Even closer to my current research is the application of metaphors derived from ecology, e.g. ‘evolution’ of networks, digital ‘landscapes’, ‘colonised’, ‘survival of the fittest’ technologies that meet particular needs and of users who co-evolve by adapting their practice to those technologies.
I particularly like the use of metaphors for learning: campfires as a place for teaching through storytelling; and the watering hole as a gathering place for sharing information (the English pub is known as a watering hole). I can think of other useful metaphors, such as the forest clearing (referred to by Heidegger), as a place to be and to gather with previously scattered others; and the ant colony as a site for massive interaction. We have even transferred human metaphors to the natural world, e.g. the school (in which humans learn) is applied to the gathering of a school of fish.

There is a quick reaction, that I follow from my mobile:

The frequent use of spatial metaphors is something which resonates quite naturally with those who teach using virtual worlds and, indeed, frequently invoke some of those settings in a literal if virtual sense. That said, this approach certainly doesn’t work for everybody (as per my chat elsewhere about alternatives to mindmaps).

My mind started to travel to the pass. These words connected me with a reflection I had done previously. Too long to be written in my mobile, I had to wait till today, and the convergence session was an excellent moment to focus this.

I found interesting this discussion, since I consider the context is something dynamic and has a “semantic” nature, where an initial learning situation, pushed from outside’s context, is recontextualized through the symbols, metaphors and images adopted by the learners. By dialoguing and negotiating meaning they generate a new “context” . This is not a new idea. Just take a look:

 

Sharples, Taylor & Valvoula (2007:231):

 “[…] learning  not only occurs in a context, it also creates context through continual interaction. The context can be temporarily solidified, by deploying or modifying objects to create supportive work space, or forming an ad hoc social network out of people with shared interests, or arriving at a shared understanding of a problem […].” 

This is convergent with the concept of “Learning Cultures” by  Goodfellow and Lamy (2009). In their book (here’s a review from IRRODL), they suggest viewing culture as inseparable from educational, linguistic, and technologies. To them, culture is something that is not outside a human group, but it is the thing they create; this is particularly applicable to a group of collaborative, interconnected learners. Can we equate culture to context?

I did my try, working with teens in sort of eTwinning, coming from very different cultural contexts. I called that “enlarged cultural context”, in the sense that I saw how this kids, using metaphors, images, idols, invented words and intertextuality, created a new in-between culture. The own context on the net.

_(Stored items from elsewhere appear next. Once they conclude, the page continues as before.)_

(** A store that serves [records] and refuses a range past their end. *)
Definition serving (records : list StoredRecord) : Store.t :=
  {| Store.records := records;
     Store.failure := JNull;
     Store.past_the_end :=
       {| selected := [];
          select_error := JObj [("message", JStr "Requested range not satisfiable")];
          count := 0 |} |}.

(** [?page=2&limit=10]. *)
Definition second_page : ListQuery :=
  {| page := 2; limit := 10; riskLevel := None; gender_filter := None |}.

(** [?page=90071992547410&limit=100]: a page the schema accepts, whose last
    position, 9007199254740999, lies between two binary64 numbers. *)
Definition far_page : ListQuery :=
  {| page := 90071992547410; limit := 100; riskLevel := None;
     gender_filter := None |}.

(** The sum of a list of integers. *)
Definition sum_of (xs : list Z) : Z := fold_right Z.add 0 xs.

(** A number that [item => item.bmi] keeps: not 0, not NaN. *)
Definition nonzero (x : float) : bool := truthy (JNum x).

(** The mean of a list of integers, 0 for the empty list. *)
Definition mean_of_integers (xs : list Z) : float :=
  match xs with
  | [] => 0%float
  | _ => PrimFloat.div (Z2F (sum_of xs))
           (Z2F (Z.of_nat (List.length xs)))
  end.

(** Two records, one stored with BMI 0 and one with BMI 20. *)
Definition rows_with_zero_bmi : list SummaryRow :=
  [ {| row_risk_prediction := 0; row_gender := 1; row_age := 30;
       row_bmi := Some 0%float |};
    {| row_risk_prediction := 1; row_gender := 2; row_age := 60;
       row_bmi := Some 20%float |} ].

(** Every error Joi would find with [abortEarly] off. *)
Definition report_all : Joi.preferences :=
  {| Joi.abortEarly := false; Joi.convert := Joi.convert Joi.defaults;
     Joi.allowUnknown := Joi.allowUnknown Joi.defaults |}.

(** What a body violates, member by member and in the order of the schema. *)
Definition all_violations (number_of_string : string -> option float)
  (payload : jsval) : list (string * string) :=
  Joi.object_errors number_of_string report_all payloadSchema payload.

(** The body a client sends for given metrics. *)
Definition payload_of (m : formData) : jsval :=
  JObj [ ("age", JNum (Z2F (age m))); ("gender", JNum (Z2F (gender m)));
         ("height", JNum (Z2F (height m))); ("weight", JNum (Z2F (weight m)));
         ("ap_hi", JNum (Z2F (ap_hi m))); ("ap_lo", JNum (Z2F (ap_lo m)));
         ("cholesterol", JNum (Z2F (cholesterol m)));
         ("gluc", JNum (Z2F (gluc m))); ("smoke", JNum (Z2F (smoke m)));
         ("alco", JNum (Z2F (alco m))); ("active", JNum (Z2F (active m))) ].

(** A body with two members out of their domains. *)
Definition doubly_invalid_payload : jsval :=
  JObj [ ("age", JNum 0); ("gender", JNum 3); ("height", JNum 170);
         ("weight", JNum 70); ("ap_hi", JNum 120); ("ap_lo", JNum 80);
         ("cholesterol", JNum 1); ("gluc", JNum 1); ("smoke", JNum 0);
         ("alco", JNum 0); ("active", JNum 1) ].

(** The number of requests and of delays in a run of the probe. *)
Definition requests (es : list probe_event) : nat :=
  List.length (filter (fun e => match e with HealthRequest _ => true | _ => false end) es).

I wrote this in another place, but I like and I share with you. Another metaphor to explain my idea:

 It is worth remembering, at this point, the classical concept of agorá. The Greek word agorá comes from the verb ageirein meaning “to gather” and, initially, it designated the assembly of the whole people, as opposed to the council of chiefs (boulé). Subsequently, it came to designate the location of that assembly and what occurred there, hence its later meaning of “market-place”. In Greek society the agorá became an important place which represented mainly democracy. Moreover, it was the place which offered the possibility of communicating, learning, and exchanging not only goods but also ideas. In fact, in Aristotle’s ideal city, the agorá represents the life of the city as it is separated into two domains: the vulgar, for business and commerce, and the free agorá for more serious political, intellectual and religious activities (Politics, 13331a31). Thus, it seems clear that the agorá is what people build through intense participation, rather than, a simple localized, architectonic place.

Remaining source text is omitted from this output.